-- Work required --
In the records that follow, count each line where the string "input" occurs. Provide the total and no other text.

** Given data follows **

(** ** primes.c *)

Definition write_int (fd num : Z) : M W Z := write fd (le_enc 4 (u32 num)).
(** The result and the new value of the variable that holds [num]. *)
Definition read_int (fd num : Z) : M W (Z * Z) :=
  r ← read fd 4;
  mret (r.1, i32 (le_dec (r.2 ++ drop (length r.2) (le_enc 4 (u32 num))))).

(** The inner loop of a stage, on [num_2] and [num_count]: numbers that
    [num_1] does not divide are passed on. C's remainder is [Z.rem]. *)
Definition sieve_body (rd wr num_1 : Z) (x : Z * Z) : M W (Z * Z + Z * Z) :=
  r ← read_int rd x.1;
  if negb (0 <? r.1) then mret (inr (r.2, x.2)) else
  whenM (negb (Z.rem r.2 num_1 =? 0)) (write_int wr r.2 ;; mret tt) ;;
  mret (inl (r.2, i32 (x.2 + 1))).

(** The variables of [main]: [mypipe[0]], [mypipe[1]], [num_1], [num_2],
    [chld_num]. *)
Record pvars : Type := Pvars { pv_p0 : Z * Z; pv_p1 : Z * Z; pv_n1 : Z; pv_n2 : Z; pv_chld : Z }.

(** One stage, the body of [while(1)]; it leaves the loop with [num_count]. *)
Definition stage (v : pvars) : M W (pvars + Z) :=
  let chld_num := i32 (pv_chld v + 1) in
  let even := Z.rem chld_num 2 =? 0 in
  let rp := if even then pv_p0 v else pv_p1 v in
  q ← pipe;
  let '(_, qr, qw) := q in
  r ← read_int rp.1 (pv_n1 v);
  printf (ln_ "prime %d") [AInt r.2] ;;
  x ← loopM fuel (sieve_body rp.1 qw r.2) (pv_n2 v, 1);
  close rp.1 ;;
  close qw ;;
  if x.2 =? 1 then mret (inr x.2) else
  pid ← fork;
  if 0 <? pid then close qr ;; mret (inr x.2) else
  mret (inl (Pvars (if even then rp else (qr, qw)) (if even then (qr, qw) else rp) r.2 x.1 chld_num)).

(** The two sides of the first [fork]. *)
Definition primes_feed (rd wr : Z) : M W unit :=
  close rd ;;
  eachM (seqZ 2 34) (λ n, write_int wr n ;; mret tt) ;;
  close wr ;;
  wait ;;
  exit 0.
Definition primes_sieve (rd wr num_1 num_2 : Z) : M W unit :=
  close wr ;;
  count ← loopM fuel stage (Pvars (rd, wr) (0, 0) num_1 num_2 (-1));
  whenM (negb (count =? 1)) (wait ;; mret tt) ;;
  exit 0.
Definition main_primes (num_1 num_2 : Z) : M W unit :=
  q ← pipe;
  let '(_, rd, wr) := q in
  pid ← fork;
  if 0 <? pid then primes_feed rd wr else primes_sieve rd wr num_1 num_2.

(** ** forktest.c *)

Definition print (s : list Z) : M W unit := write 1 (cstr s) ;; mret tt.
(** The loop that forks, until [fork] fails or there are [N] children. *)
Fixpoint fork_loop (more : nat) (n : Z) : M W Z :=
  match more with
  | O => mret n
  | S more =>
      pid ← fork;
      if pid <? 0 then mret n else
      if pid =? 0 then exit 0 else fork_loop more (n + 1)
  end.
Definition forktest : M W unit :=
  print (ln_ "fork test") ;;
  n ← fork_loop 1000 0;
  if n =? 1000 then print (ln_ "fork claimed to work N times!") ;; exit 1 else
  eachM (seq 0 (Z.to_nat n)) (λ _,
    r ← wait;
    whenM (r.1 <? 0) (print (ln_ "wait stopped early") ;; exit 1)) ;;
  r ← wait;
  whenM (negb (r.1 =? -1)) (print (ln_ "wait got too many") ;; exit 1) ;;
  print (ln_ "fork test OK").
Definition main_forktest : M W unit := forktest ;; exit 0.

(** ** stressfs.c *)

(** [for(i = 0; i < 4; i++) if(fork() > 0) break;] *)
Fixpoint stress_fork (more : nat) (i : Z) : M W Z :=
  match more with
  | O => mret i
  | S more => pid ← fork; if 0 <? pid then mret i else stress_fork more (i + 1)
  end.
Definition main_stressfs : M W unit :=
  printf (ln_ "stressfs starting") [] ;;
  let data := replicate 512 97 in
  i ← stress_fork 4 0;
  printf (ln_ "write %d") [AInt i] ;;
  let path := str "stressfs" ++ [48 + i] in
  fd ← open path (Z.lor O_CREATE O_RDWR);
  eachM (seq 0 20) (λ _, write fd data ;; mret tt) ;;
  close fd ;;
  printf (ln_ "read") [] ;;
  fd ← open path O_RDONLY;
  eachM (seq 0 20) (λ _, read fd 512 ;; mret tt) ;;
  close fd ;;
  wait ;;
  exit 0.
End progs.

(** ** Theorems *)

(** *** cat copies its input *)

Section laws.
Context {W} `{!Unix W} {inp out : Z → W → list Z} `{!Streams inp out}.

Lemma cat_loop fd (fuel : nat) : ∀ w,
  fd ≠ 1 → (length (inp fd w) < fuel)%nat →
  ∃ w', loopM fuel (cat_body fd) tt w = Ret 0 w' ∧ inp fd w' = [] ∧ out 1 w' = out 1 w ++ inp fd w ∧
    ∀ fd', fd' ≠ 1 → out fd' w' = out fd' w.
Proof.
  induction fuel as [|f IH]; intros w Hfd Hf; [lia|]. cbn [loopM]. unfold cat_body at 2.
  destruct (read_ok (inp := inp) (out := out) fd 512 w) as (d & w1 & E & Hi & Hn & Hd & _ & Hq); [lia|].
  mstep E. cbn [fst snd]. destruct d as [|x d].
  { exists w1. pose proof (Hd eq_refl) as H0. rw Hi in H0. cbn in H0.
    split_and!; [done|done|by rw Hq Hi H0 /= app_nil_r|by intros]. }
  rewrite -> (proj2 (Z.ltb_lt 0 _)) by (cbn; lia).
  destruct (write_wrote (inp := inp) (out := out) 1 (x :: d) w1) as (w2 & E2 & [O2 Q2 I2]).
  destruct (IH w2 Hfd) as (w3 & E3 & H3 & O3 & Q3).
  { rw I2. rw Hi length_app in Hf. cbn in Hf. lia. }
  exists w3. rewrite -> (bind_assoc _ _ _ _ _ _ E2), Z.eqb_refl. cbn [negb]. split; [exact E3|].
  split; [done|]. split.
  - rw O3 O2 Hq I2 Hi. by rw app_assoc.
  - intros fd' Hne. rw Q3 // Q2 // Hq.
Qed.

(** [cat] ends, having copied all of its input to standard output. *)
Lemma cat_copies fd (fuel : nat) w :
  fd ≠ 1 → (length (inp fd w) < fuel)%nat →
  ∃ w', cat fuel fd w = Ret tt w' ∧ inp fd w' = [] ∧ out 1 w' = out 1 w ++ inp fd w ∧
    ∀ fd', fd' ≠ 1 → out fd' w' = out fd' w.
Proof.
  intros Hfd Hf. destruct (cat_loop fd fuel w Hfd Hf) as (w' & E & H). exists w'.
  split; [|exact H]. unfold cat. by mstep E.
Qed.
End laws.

** End of Given data **
** Given data follows **

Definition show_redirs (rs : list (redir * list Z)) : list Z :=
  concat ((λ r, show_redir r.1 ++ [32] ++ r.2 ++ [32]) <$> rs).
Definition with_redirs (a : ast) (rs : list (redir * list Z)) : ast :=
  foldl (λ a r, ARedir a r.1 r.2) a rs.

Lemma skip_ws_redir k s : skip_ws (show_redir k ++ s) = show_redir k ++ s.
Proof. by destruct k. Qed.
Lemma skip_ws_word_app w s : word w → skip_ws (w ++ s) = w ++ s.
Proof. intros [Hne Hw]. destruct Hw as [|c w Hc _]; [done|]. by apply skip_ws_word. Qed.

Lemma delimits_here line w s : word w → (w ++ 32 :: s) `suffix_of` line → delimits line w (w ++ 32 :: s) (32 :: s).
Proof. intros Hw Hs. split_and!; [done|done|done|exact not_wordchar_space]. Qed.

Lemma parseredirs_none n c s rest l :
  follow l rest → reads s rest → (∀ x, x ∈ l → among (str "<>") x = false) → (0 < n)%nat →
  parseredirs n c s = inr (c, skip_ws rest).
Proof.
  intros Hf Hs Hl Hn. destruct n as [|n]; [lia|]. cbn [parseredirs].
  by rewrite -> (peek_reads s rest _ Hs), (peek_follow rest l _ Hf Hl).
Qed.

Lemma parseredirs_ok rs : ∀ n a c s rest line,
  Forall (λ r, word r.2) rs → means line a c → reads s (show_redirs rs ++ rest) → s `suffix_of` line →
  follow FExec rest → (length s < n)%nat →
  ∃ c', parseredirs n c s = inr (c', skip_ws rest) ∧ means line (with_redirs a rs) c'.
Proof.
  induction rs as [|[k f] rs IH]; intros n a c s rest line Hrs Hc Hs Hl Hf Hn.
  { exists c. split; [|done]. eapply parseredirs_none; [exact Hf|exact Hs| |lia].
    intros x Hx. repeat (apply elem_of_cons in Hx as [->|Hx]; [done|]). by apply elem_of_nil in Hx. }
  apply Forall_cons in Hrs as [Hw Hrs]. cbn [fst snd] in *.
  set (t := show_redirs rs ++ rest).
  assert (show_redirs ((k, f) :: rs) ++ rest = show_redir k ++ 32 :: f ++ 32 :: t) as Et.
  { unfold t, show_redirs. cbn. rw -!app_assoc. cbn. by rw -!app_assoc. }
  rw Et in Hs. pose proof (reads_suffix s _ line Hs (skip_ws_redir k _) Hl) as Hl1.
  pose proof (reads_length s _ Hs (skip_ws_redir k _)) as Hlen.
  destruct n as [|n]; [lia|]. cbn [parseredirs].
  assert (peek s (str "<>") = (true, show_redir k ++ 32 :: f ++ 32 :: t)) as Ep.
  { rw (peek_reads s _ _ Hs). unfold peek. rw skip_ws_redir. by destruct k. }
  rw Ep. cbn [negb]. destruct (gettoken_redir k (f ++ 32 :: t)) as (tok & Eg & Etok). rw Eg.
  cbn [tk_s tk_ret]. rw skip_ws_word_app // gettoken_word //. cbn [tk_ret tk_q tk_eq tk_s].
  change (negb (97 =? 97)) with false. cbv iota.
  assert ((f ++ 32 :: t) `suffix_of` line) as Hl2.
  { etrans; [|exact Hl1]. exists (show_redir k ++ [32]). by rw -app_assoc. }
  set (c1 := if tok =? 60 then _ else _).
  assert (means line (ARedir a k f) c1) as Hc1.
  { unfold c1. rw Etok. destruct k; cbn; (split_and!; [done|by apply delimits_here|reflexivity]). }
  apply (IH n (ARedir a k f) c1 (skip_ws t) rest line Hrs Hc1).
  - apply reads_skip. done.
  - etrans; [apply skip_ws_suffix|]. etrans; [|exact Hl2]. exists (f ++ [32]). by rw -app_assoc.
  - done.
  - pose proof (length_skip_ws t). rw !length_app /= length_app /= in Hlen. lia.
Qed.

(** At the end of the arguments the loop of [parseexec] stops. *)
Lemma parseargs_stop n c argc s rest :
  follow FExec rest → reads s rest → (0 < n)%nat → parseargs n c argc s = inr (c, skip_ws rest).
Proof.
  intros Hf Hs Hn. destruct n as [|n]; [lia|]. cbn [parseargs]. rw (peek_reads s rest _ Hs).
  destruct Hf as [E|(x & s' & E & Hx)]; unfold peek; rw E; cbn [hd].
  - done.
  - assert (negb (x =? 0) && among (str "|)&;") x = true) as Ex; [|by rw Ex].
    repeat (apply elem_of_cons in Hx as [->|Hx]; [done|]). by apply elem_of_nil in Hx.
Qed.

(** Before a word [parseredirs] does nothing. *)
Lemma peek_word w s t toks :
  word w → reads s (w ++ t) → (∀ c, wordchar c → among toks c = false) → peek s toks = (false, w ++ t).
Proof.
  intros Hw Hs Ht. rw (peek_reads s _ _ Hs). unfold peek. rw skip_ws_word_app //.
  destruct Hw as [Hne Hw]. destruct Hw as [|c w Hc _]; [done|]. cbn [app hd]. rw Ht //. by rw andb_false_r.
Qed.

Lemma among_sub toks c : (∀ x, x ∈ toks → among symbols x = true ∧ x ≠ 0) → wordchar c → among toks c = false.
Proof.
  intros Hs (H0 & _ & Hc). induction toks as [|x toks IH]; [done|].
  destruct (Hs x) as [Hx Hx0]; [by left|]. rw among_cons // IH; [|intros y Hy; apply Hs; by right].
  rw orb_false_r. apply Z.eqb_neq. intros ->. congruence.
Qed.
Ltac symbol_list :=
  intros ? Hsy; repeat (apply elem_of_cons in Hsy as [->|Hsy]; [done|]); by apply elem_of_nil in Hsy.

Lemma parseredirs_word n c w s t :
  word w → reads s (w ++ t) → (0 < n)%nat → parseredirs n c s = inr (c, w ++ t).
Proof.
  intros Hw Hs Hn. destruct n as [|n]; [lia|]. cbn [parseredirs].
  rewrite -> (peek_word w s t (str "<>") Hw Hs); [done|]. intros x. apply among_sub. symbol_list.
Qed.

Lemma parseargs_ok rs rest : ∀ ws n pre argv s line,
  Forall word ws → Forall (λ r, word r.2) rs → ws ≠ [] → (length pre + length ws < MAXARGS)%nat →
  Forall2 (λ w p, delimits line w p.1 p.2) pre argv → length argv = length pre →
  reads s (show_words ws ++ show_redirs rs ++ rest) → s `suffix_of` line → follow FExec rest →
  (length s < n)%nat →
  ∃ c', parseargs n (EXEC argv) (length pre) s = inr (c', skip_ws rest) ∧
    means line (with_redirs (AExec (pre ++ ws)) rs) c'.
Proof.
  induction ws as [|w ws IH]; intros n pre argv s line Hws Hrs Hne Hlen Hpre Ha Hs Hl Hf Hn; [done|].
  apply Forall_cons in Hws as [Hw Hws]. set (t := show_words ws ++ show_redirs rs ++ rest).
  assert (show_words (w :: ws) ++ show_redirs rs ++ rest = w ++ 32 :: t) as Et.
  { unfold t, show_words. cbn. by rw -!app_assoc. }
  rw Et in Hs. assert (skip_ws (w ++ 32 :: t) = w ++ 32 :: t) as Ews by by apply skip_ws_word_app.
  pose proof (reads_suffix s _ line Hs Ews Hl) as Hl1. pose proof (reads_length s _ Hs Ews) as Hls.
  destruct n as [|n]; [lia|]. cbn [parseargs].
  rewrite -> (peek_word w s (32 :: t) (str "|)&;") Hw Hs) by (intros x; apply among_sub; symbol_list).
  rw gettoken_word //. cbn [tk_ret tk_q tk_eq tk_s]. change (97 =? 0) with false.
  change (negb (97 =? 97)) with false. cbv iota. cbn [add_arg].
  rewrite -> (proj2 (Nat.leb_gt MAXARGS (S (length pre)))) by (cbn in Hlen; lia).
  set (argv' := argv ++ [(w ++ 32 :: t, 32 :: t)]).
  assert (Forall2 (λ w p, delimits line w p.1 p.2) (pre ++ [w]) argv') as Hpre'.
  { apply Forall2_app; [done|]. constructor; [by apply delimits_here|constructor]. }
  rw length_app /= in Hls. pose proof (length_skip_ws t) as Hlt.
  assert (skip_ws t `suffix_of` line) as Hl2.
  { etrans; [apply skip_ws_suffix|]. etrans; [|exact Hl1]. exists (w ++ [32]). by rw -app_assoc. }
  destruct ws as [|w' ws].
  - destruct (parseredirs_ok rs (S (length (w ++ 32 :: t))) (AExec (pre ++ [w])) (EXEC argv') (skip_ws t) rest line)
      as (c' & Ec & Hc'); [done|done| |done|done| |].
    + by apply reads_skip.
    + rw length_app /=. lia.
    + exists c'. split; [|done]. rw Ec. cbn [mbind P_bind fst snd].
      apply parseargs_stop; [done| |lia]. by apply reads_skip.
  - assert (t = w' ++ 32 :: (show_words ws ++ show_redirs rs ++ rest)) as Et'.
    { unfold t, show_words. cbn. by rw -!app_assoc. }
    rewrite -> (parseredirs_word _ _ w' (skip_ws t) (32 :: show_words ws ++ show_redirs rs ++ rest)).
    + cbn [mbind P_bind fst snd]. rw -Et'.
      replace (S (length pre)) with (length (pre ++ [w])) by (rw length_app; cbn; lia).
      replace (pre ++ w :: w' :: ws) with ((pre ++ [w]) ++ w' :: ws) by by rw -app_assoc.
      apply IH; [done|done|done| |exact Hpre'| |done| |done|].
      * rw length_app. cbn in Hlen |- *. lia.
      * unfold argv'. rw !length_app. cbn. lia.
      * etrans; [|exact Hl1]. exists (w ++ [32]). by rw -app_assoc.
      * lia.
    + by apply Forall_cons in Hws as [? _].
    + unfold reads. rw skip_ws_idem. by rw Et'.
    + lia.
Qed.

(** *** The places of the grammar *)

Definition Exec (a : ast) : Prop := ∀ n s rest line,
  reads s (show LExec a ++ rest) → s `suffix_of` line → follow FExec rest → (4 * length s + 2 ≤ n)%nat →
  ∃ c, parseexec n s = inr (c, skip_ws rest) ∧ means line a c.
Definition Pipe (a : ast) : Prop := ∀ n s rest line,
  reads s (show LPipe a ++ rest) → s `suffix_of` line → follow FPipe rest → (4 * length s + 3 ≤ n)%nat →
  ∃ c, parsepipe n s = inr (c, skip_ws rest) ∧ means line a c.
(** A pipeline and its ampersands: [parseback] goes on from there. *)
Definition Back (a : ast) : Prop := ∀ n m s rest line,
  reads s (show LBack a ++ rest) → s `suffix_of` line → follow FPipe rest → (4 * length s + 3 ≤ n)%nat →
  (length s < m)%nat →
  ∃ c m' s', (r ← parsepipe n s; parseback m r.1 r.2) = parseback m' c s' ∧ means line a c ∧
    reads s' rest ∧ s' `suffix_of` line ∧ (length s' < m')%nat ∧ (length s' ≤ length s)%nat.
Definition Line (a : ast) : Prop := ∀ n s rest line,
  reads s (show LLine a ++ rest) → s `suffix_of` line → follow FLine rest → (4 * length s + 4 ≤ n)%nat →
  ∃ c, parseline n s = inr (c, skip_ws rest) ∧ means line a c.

** End of Given data **

-- Result --
2